Cash Flow With Joe

Risk versus reward

by | Feb 3, 2020 | Notes | 0 comments

Risk versus reward

 

I had a really good opportunity for a private money lender, recently. I emailed the information to everyone I thought would be interested. The deal was to loan money to us at 6% interest only. I noted in the email that 6% was three times what the, and I quote, “high yield” CDs and bonds being are offered for in 2020, according to bankrate.com.

 

The loan was only $40,000.

 

For collateral, I was going to give the private money lender a first mortgage on a property that had a conservative after repair value (CARV, for short) of $85,000. Now, when I send out an offer like this, I use conservative numbers, not speculative.

 

Here is what I mean: I had comps that could justify a $110,000 after repair value. But I don’t want my private money lenders to ever think I am using an EARV. Some people say that stands for estimated after repair value. But my good friend, Glen Samels, says EARV often means exaggerated after repair value.

 

I don’t want to be that guy.

 

 

This time around, two of the responses I got really had me thinking.

 

You see, we are keeping this property as a rental. The first response thanked me for thinking of them but let me know that they were only interested in short-term deals —– meaning less than a year. They are more like hard money lenders.

 

The other response said that the risk-to-reward ratio was not a good fit. This private lender would need closer to 9% to make the deal work.

 

Don’t get me wrong —– more is almost always better. And if you can get a higher rate of return with less risk, you should do that.

 

But both these people wanted a higher return with a shorter term. Let’s think about that.

 

One of the biggest struggles of being a short-term lender is finding suitable investment to deploy capital in a timely fashion. If you are getting your loans back quickly, you have to find a place to reinvest just as quickly. Otherwise, your money is making nothing sitting in your account.

 

Let’s say you find a house flipper who needs $100,000, and you make him an interest-only loan at 9%. The flipper says he can rehab and have the house sold in five months.

 

To figure out that dollar amount of interest owed on this note, you take $100,000 and multiply it by 9% to get $9,000. An interest-only note has interest paid annually.
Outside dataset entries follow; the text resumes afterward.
Lemma run_op_ok op l l' u :
  op_typed op -> ledger_ok l -> run_op op l = (l', Ok u) -> ledger_ok l'.
Proof.
  intros Ht Hl. destruct op; simpl in *; intros H.
  - unfold configure_instrument in H. run_inv. guards. apply ledger_ok_put_terms; [done |].
    by split.
  - unfold set_mark in H. run_inv. guards. auto with ledger.
  - unfold post_cash in H. run_inv. lchk. guards. apply ledger_ok_put_cash; [done |].
    match goal with |- cash_ok (with_balance ?b _) =>
      assert (cash_ok b) as [] by auto with ledger end. by split.
  - unfold seed_position in H. run_inv. destruct Ht.
    auto using position_ok_with with ledger.
  - by eapply change_open_ok.
  - by eapply change_open_ok.
  - by eapply settle_ok.
  - by eapply convert_ok.
Qed.

(** ** Reachable ledgers *)

(** One call of a mutating operation, successful or refused. *)
Definition ledger_step (l l' : Ledger) : Prop :=
  exists op r, op_typed op /\ run_op op l = (l', r).

Lemma run_op_fails_clean op : fails_clean (run_op op).
Proof.
  destruct op; cbn [run_op];
    [ unfold configure_instrument; staging | unfold set_mark; staging
    | unfold post_cash; staging | unfold seed_position; staging
    | unfold open_order; apply fails_clean_change_open
    | unfold close_order; apply fails_clean_change_open
    | apply fails_clean_settle | apply fails_clean_convert ].
Qed.

Lemma ledger_step_ok l l' : ledger_ok l -> ledger_step l l' -> ledger_ok l'.
Proof.
  intros Hl (op & [u|e] & Ht & Hr); [by eapply run_op_ok |].
  by rewrite (run_op_fails_clean op _ _ _ Hr).
Qed.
So, if the loan were to go an entire year, $9k is what it would bring in.

 

But since the flipper only needed the funds for five months, you don’t get an entire years’ worth of interest on this one. So, to figure out what you do receive, take the $9,000 and divide it by 12 months. This give you $750 a month. Multiply that by the 5 months, and your total interest for this investment is $3,750.

 

If you can’t find another suitable investment to put your money back into, your return for the year is only 3.75%, not 9%. (You get that by taking the $3750, dividing it by the principle of $100,000 and multiplying it by 100%.)

 

If you can find another deal for the year, awesome. But if you don’t, that 9% is just an illusion.

 

To receive a better annual return than an actual 6% in this scenario, you have to keep your money deployed for more than eight months of the year.

 

 

Is that possible? You bet. Is it a lot of work? Yes. Is there a risk of not receiving the 9%? Definitely. And I would say it’s a big one. What if the flipper took 7.5 months, causing you to miss the deal you had lined up behind him, and you couldn’t find another deal to fund for the year? Your effective return would be 5.62%.

 

In this case, the guaranteed 6% annual return has more reward with less risk… and way less work.

 

More is almost always better than less. But I think that it makes more sense for short-term lenders to diversify and have some loans that are longer and guaranteed like the 6% one, along with some loans that they use to try to make those higher returns. That would make for a better risk-to-reward ratio.